Bristol City Council workers tell newspaper the organisation is harbouring a culture of institutional racism

Credit: ITV West Country

Black and minority ethnic workers at Bristol City Council say the organisation is harbouring a culture of institutional racism.

The investigation by BPM Media - a newspaper in the city - combined the testimony of whistleblowers with leaked emails.

The Council has responded to the claims, admitting its historic record on equality has not been “anywhere near where it should be”.

Credit: ITV News West Country

According to the investigation, Black and minority ethnic (BAME) staff at the Council described a trend where complaints are ‘flipped’ back on them and lead to disciplinary action.

BPM Media claims whistleblowers gave "a catalogue of instances which [the whistleblowers] say reveal the extent of institutional racism within the council". This includes:

  • Details of 47 BME employees who said they had no faith in the council’s own systems to report instances of racism, so instead outlined their grievances to their own BME staff group.

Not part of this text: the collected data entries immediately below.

(* ===== verification/WorkerExec.v ===== *)
(** * WorkerExec: the command gate of the worker ([mxdx-worker/executor.rs])

    What has to hold of a command before the worker runs it. The two
    questions asked of the file system, [Path::exists] and [Path::is_dir],
    are arguments. *)
From S2P Require Import Prelude Text.

Record ValidatedCommand := mkValidated {
  v_bin : string; v_args : list string; v_env : gmap string string; v_cwd : option string
}.

(** [;|&$`(){}<>], line feed and carriage return: all ASCII, so that [contains]
    on characters is [contains] on bytes. *)
Definition SHELL_METACHARACTERS : list byte :=
  [Byte.x3b; Byte.x7c; Byte.x26; Byte.x24; Byte.x60; Byte.x28; Byte.x29; Byte.x7b; Byte.x7d;
   Byte.x3c; Byte.x3e; Byte.x0a; Byte.x0d].

Inductive ExecError : Type :=
| BinEmpty
| BinMetacharacters (bin : string)
| BinSpaces (bin : string)
| ArgNull (i : nat)
| CwdNotAbsolute (cwd : string)
| CwdTraversal (cwd : string)
| CwdNotDirectory (cwd : string)
| EnvKey (key : string)
| AllowlistEmpty
| NotAllowed (bin : string)
| CwdAllowlistEmpty
| CwdNotAllowed (cwd : string)
| CwdRequired.

Definition has_metacharacter (l : Bytes) : bool :=
  existsb (λ b, bool_decide (b ∈ SHELL_METACHARACTERS)) l.

Definition validate_bin (exists_ : string → bool) (bin : string) : result unit ExecError :=
  if str_eqb bin "" then Err BinEmpty
  else if has_metacharacter (as_bytes bin) then Err (BinMetacharacters bin)
  else if bool_decide (Byte.x20 ∈ as_bytes bin) && negb (exists_ bin) then Err (BinSpaces bin)
  else Ok tt.

Definition has_nul (arg : string) : bool := bool_decide (Byte.x00 ∈ as_bytes arg).

Definition validate_args (args : list string) : result unit ExecError :=
  match list_find (λ arg, has_nul arg = true) args with
  | Some (i, _) => Err (ArgNull i)
  | None => Ok tt
  end.

Definition validate_cwd (is_dir : string → bool) (cwd : string) : result unit ExecError :=
  if negb (starts_with [SLASH] (as_bytes cwd)) then Err (CwdNotAbsolute cwd)
  else if contains (as_bytes "..") (as_bytes cwd) then Err (CwdTraversal cwd)
  else if negb (is_dir cwd) then Err (CwdNotDirectory cwd)
  else Ok tt.

Definition is_upper (b : byte) : bool := byte_range 65 90 b.
Definition is_digit (b : byte) : bool := byte_range 48 57 b.
Definition UNDERSCORE : byte := Byte.x5f.

Definition is_valid_env_key (key : string) : bool :=
  match as_bytes key with
  | [] => false
  | first :: rest =>
      (is_upper first || bool_decide (first = UNDERSCORE)) &&
      forallb (λ b, is_upper b || is_digit b || bool_decide (b = UNDERSCORE)) rest
  end.

(** [keys] is the order in which the map's keys are visited. *)
Definition validate_env (keys : list string) : result unit ExecError :=
  match list_find (λ k, is_valid_env_key k = false) keys with
  | Some (_, k) => Err (EnvKey k)
  | None => Ok tt
  end.

Definition validate_allowlist (bin : string) (allowed : list string) : result unit ExecError :=
  if bool_decide (allowed = []) then Err AllowlistEmpty
  else if negb (existsb (λ a, str_eqb a bin) allowed) then Err (NotAllowed bin)
  else Ok tt.

(** [cwd] is the allowed directory or below it. *)
Definition cwd_under (cwd : string) (prefix : string) : bool :=
  str_eqb cwd prefix
  || starts_with (trim_end_matches SLASH (as_bytes prefix) ++ [SLASH]) (as_bytes cwd).

Definition validate_cwd_allowlist (cwd : string) (allowed : list string) : result unit ExecError :=
  if bool_decide (allowed = []) then Err CwdAllowlistEmpty
  else if negb (existsb (cwd_under cwd) allowed) then Err (CwdNotAllowed cwd)
  else Ok tt.

Section gate.
Variables exists_ is_dir : string → bool.
Variable env_keys : gmap string string → list string.

Definition validate_command (bin : string) (args : list string)
    (env : option (gmap string string)) (cwd : option string)
    (allowed_commands allowed_cwd : list string) : result ValidatedCommand ExecError :=
  let? _ := validate_allowlist bin allowed_commands in
  let? _ := match cwd with
            | Some c => validate_cwd_allowlist c allowed_cwd
            | None => if negb (bool_decide (allowed_cwd = [])) then Err CwdRequired else Ok tt
            end in
  let? _ := validate_bin exists_ bin in
  let? _ := validate_args args in
  let? _ := match env with Some e => validate_env (env_keys e) | None => Ok tt end in
  let? _ := match cwd with Some c => validate_cwd is_dir c | None => Ok tt end in
  Ok (mkValidated bin args (default ∅ env) cwd).
End gate.

(** ** Lemmas *)
Lemma cwd_under_components cwd prefix :
  cwd_under cwd prefix = true →
  ∃ rest, path_components (as_bytes cwd) = path_components (as_bytes prefix) ++ rest.
Proof.
  unfold cwd_under. intros [->%str_eqb_true|(r & E)%starts_with_true]%orb_true_iff.
  { exists []. by rewrite app_nil_r. }
  exists (path_components r). rewrite E, <-app_assoc. simpl.
  by rewrite path_components_app, path_components_trim.
Qed.

Lemma component_infix l c : c ∈ split_byte SLASH l → ∃ x y, l = x ++ c ++ y.
Proof.
  revert c. induction l as [|a l IH]; intros c; simpl.
  { intros ->%list_elem_of_singleton. by exists [], []. }
  case_bool_decide.
  - rewrite elem_of_cons. intros [->|(x & y & ->)%IH]; [by exists [], (a :: l)|].
    by exists (a :: x), y.
  - destruct (split_byte SLASH l) as [|p ps] eqn:E; [by apply split_byte_not_nil in E|].
    rewrite elem_of_cons. intros [->|Hc].
    + assert (Hpre : ∃ y, l = p ++ y).
      { clear IH. rewrite <-(join_split_byte SLASH l), E. destruct ps; simpl; [exists []|eexists];
          [by rewrite app_nil_r|done]. }
      destruct Hpre as [y ->]. by exists [], y.
    + destruct (IH c) as (x & y & ->); [set_solver|]. by exists (a :: x), y.
Qed.

Lemma no_dotdot_component l :
  contains (as_bytes "..") l = false → as_bytes ".." ∉ path_components l.
Proof.
  intros Hc [_ (x & y & E)%component_infix]%list_elem_of_filter.
  by apply (contains_false _ _ Hc x y).
Qed.

Lemma list_find_None_Forall {A} (P : A → Prop) `{∀ x, Decision (P x)} (l : list A) :
  list_find P l = None → Forall (λ x, ¬ P x) l.
Proof. apply list_find_None. Qed.

Lemma validate_bin_ok ex bin :
  validate_bin ex bin = Ok tt →
  bin ≠ "" ∧ (∀ b, b ∈ as_bytes bin → b ∉ SHELL_METACHARACTERS) ∧
  (Byte.x20 ∈ as_bytes bin → ex bin = true).
Proof.
  unfold validate_bin. destruct (str_eqb bin "") eqn:E1; [done|].
  destruct (has_metacharacter _) eqn:E2; [done|].
  destruct (bool_decide (Byte.x20 ∈ as_bytes bin) && negb (ex bin)) eqn:E3; [done|]. intros _.
  split_and!; [by apply str_eqb_false| |].
  - intros b Hb Hm. apply not_true_iff_false in E2. apply E2, existsb_exists.
    exists b. split; [by apply list_elem_of_In|by apply bool_decide_eq_true_2].
  - intros Hs. rewrite bool_decide_eq_true_2 in E3 by done. by destruct (ex bin).
Qed.

Lemma validate_allowlist_ok bin allowed :
  validate_allowlist bin allowed = Ok tt → bin ∈ allowed.
Proof.
  unfold validate_allowlist. case_bool_decide; [done|].
  destruct (existsb _ _) eqn:E; [|done]. intros _.
  apply existsb_exists in E as (a & Ha%list_elem_of_In & ->%str_eqb_true). done.
Qed.

Lemma validate_cwd_allowlist_ok cwd allowed :
  validate_cwd_allowlist cwd allowed = Ok tt → ∃ a, a ∈ allowed ∧ cwd_under cwd a = true.
Proof.
  unfold validate_cwd_allowlist. case_bool_decide; [done|].
  destruct (existsb _ _) eqn:E; [|done]. intros _.
  apply existsb_exists in E as (a & Ha%list_elem_of_In & Hu). eauto.
Qed.

Lemma validate_cwd_ok is_dir cwd :
  validate_cwd is_dir cwd = Ok tt →
  starts_with [SLASH] (as_bytes cwd) = true ∧ as_bytes ".." ∉ path_components (as_bytes cwd) ∧
  is_dir cwd = true.
Proof.
  unfold validate_cwd. destruct (starts_with _ _); [|done]. simpl.
  destruct (contains _ _) eqn:Ec; [done|]. destruct (is_dir cwd); [|done].
  intros _. split_and!; [done|by apply no_dotdot_component|done].
Qed.

(** ** Property *)
Section gate_thms.
Variables exists_ is_dir : string → bool.
Variable env_keys : gmap string string → list string.
Hypothesis env_keys_all : ∀ e k, is_Some (e !! k) → k ∈ env_keys e.

(** What a command that passed the gate is. It is the command asked for,
    unchanged; its binary is on the allowlist and free of shell
    metacharacters, no argument has a NUL, every environment key is valid;
    and its working directory, which may only be missing if no directory is
    allowed, is an existing absolute path without parent components, whose
    components start with those of an allowed directory (so that [/tmpevil]
    is not taken to be under [/tmp]). *)
Theorem validate_command_sound bin args env cwd allowed_commands allowed_cwd v :
  validate_command exists_ is_dir env_keys bin args env cwd allowed_commands allowed_cwd = Ok v →
  v = mkValidated bin args (default ∅ env) cwd ∧
  bin ∈ allowed_commands ∧ bin ≠ "" ∧ (∀ b, b ∈ as_bytes bin → b ∉ SHELL_METACHARACTERS) ∧
  Forall (λ arg, Byte.x00 ∉ as_bytes arg) args ∧
  (∀ k x, v_env v !! k = Some x → is_valid_env_key k = true) ∧
  match cwd with
  | None => allowed_cwd = []
  | Some c =>
      is_dir c = true ∧ starts_with [SLASH] (as_bytes c) = true ∧
      as_bytes ".." ∉ path_components (as_bytes c) ∧
      ∃ a, a ∈ allowed_cwd ∧ path_components (as_bytes a) `prefix_of` path_components (as_bytes c)
  end.
Proof.
  unfold validate_command.
  intros ([] & Ha%validate_allowlist_ok & H)%result_bind_ok.
  apply result_bind_ok in H as ([] & Hc & H).
  apply result_bind_ok in H as ([] & (Hb1 & Hb2 & _)%validate_bin_ok & H).
  apply result_bind_ok in H as ([] & Hargs & H).
  apply result_bind_ok in H as ([] & Henv & H).
  apply result_bind_ok in H as ([] & Hd & [= <-]).
  split_and!; try done.
  - unfold validate_args in Hargs. destruct (list_find _ _) as [[]|] eqn:E; [done|].
    apply list_find_None_Forall in E. eapply Forall_impl; [exact E|]. simpl.
    intros arg Hn Hin. apply Hn. unfold has_nul. by apply bool_decide_eq_true_2.
  - intros k x. simpl. destruct env as [e|]; simpl; [|by rewrite lookup_empty].
    intros Hk. unfold validate_env in Henv. destruct (list_find _ _) as [[]|] eqn:E; [done|].
    apply list_find_None_Forall in E. apply not_false_iff_true.
    apply (proj1 (Forall_forall _ _) E). apply env_keys_all. eauto.
  - destruct cwd as [c|]; [|by case_bool_decide].
    apply validate_cwd_ok in Hd as (Habs & Hdots & Hdir).
    apply validate_cwd_allowlist_ok in Hc as (a & Hin & (rest & E)%cwd_under_components).
    split_and!; [done..|]. exists a. split; [done|]. by exists rest.
Qed.
End gate_thms.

  • How that list of 47 complaints, gathered throughout 2018, grew to almost 70 after council chiefs initially said they could do nothing about them unless they were registered as formal grievances.

  • An email sent by Stuart Pattison, the senior manager in charge of dealing with keeping Bristol safe, which black members of staff claimed ‘belittled’ and ‘joked’ about the death of the murdered refugee Bijan Ebrahimi, and the subsequent finding that the council was institutionally racist. Bristol Live has now been told he is to resign, a year after sending that email, after we approached council chiefs with its content. Read the full story about this email here.

  • An internal report commissioned in the summer of 2018 which found Bristol City Council was in a ‘precarious position’ and ‘at serious risk’ of breaking the law because it was not meeting the requirements of the Equalities Act in the way it dealt with BME employees, recruitment and complaints.

  • A number of cases involving staff who resigned their posts in exasperation at the response following making complaints of racist bullying.

  • A report by the leaders of the group of BME employees told management staff were ‘frightened to come forward with complaints about discrimination’.

  • Instances of the same ‘flipping’ of the cases involving victims of racism being investigated themselves that ‘date back decades’.

  • Bullying staff who broke into the locker of a black council employee and left a playing card in there - as a threat to warn her against ‘playing the race card’ when she gave evidence in a case of racist bullying.

Credit: ITV News West Country

BPM Media say Bristol City Council at first responded with a three-paragraph statement which claimed they "have clear and robust processes" for all employees to raise complaints and "every voice is listened to."

The publication adds that upon further questioning, the Council's Executive Director of Resources admitted that, "Historically, equality and diversity hasn’t been anywhere near where it should be at the council," adding, "Despite recent strides to create an inclusive organisation, attitudes and cultures take longer than desired to change.

“Our Equality and Inclusion Strategy, published in November 2018, demonstrates that creating a fair and inclusive organisation sits at the heart of everything we are trying to achieve. So when we receive complaints which question our commitment to this, it is deeply troubling."